Company CEO Alex Circei said the overall goal is to make it easier for the leaders of software engineering teams to determine the return on investment (ROI) their AI coding tools are actually providing.
While there is little doubt that AI tools are capable of generating code faster than humans, the percentage of that code making it into production environments is often unknown. DevOps engineers need to understand where AI code is being accepted, rejected or rewritten, and whether AI-assisted pull requests pass CI at the same rate as those authored by a human.
The Waydev platform, now at every checkpoint in a DevOps workflow, captures which AI agent wrote the code across all commits, repositories, teams, and tools, along with insights into usage costs. A Waydev AI agent then provides a natural language interface to enable DevOps teams to interrogate that data. Longer term, the goal is to provide an additional speech interface to query that data, said Circei.
The goal is to create a continuous feedback loop through which the data collected can be fed back to AI coding tools to improve their output, said Circei. That’s critical because it provides a means to validate the quality of the output being generated versus relying solely on an AI agent that might only tell a developer what they want to hear, he added. Ultimately, it’s the data that will tell the actual tale, said Circei.

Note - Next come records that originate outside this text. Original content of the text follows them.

Lemma docs_loop_spec gs fuel n prev headers :
  runs_ok entry_doc gs → total gs < 2 ^ 32 → (length (flat_map snd gs) ≤ fuel)%nat →
  docs_loop fuel (flat_map snd gs) n prev headers =
    (n + #gs, headers ++ pairs_bytes prev (counts gs)).
Proof.
  revert fuel n prev headers. induction gs as [|[d es] gs IH]; intros fuel n prev headers Hok Ht Hf.
  - simpl. rewrite !app_nil_r, len_nil, Z.add_0_r. by destruct fuel.
  - unfold total in *. cbn [flat_map snd] in *. rewrite len_app in Ht. rewrite length_app in Hf.
    pose proof (leaves_next _ _ Hok) as Hl. pose proof (ro_nonempty _ _ Hok) as Hne.
    pose proof (ro_docs _ _ Hok) as Hd. apply Forall_cons in Hne as [Hne _].
    apply Forall_cons in Hd as [Hd _]. simpl in Hne, Hd, Hl.
    pose proof (len_nonneg es). pose proof (len_nonneg (flat_map snd gs)).
    destruct es as [|[[[d' ti] bf] bt] es]; [done|]. assert (d' = d) as -> by (by inv Hd).
    destruct fuel as [|fuel]; [simpl in Hf; lia|]. cbn [app docs_loop].
    change ((d, ti, bf, bt) :: es ++ flat_map snd gs) with (((d, ti, bf, bt) :: es) ++ flat_map snd gs).
    rewrite (count_doc_run d) by (done || (unfold entry in *; lia)).
    rewrite IH; [|by apply runs_ok_tail in Hok|lia|simpl in Hf; lia].
    cbn [counts map pairs_bytes fst snd]. rewrite !write_varint_app, Z.add_0_l, <- !app_assoc.
    f_equal. rewrite len_cons. lia.
Qed.

(** ** Headers and checkpoints *)

(** The document before the [i]-th, 0 at the start. *)
Definition doc_before (gs : list (Z * list entry)) (i : nat) : Z :=
  match i with
  | O => 0
  | S i => match gs !! i with Some g => g.1 | None => 0 end
  end.

Definition header_bytes (spans : bool) (prev : Z) (g : Z * list entry) : list Z :=
  varint_bytes (sub32 g.1 prev) ++ varint_bytes #(run_payload spans g) ++ varint_bytes #g.2.

(** A header per run; the payloads and the headers of the first [i] runs. *)
Definition header_list (spans : bool) (gs : list (Z * list entry)) : list (list Z) :=
  imap (λ i g, header_bytes spans (doc_before gs i) g) gs.
Definition payloads (spans : bool) (gs : list (Z * list entry)) : list (list Z) :=
  map (run_payload spans) gs.
Definition payload_pos (spans : bool) (gs : list (Z * list entry)) (i : nat) : Z :=
  #(concat (take i (payloads spans gs))).
Definition header_pos (spans : bool) (gs : list (Z * list entry)) (i : nat) : Z :=
  #(concat (take i (header_list spans gs))).

(** The checkpoint [k >= 1], in front of run [8 k]. *)
Definition cp_bytes (spans : bool) (gs : list (Z * list entry)) (k : nat) : list Z :=
  to_le_bytes 4 (doc_before gs (8 * k)) ++ to_le_bytes 4 (payload_pos spans gs (8 * k))
    ++ to_le_bytes 4 (header_pos spans gs (8 * k)).
(** The checkpoints in front of the runs below [i]. *)
Definition cps_below (i : nat) : nat := Nat.div (i - 1) 8.
Definition cp_list (spans : bool) (gs : list (Z * list entry)) (i : nat) : list Z :=
  flat_map (cp_bytes spans gs) (seq 1 (cps_below i)).

Lemma cps_below_spec i : Z.of_nat (cps_below i) = checkpoints_for (Z.of_nat i).
Proof.
  unfold cps_below, checkpoints_for, CHECKPOINT_EVERY. rewrite Nat2Z.inj_div.
  destruct (Z.of_nat i =? 0) eqn:E.
  - replace i with 0%nat by lia. done.
  - f_equal. lia.
Qed.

The Stanford AI Index estimates the median company now spends $86 per developer per month on AI coding tools, a number that is likely to climb in the months and years ahead as AI coding tools become more sophisticated. A recent Futurum Group survey found a full 60% of respondents said their organization is now actively using AI to build and deploy software, with the top areas of investment over the same period are AI Copilot/AI code tools (38%), AI agent development (37%), AI-assisted testing (37%) followed closely by DevOps (37%), automated deployment (34%), software security testing (31%). When those two statistics are correlated, it’s clear organizations are already making major investments in AI coding based as much on faith as actual tangible results.
It’s not clear to what degree the rise of AI might, as a consequence, induce more software development teams to embrace engineering intelligence platforms, but there is little doubt that managing application development and deployment is becoming more challenging as the volume of code being generated continues to exponentially increase. Regardless of approach, the one certain thing is that software development, as it was once known, will never be the same again. The challenge now is determining not so much whether or not to use AI coding tools, so much as it might be the instances where developers are generating more code than it might actually be worth creating in the first place.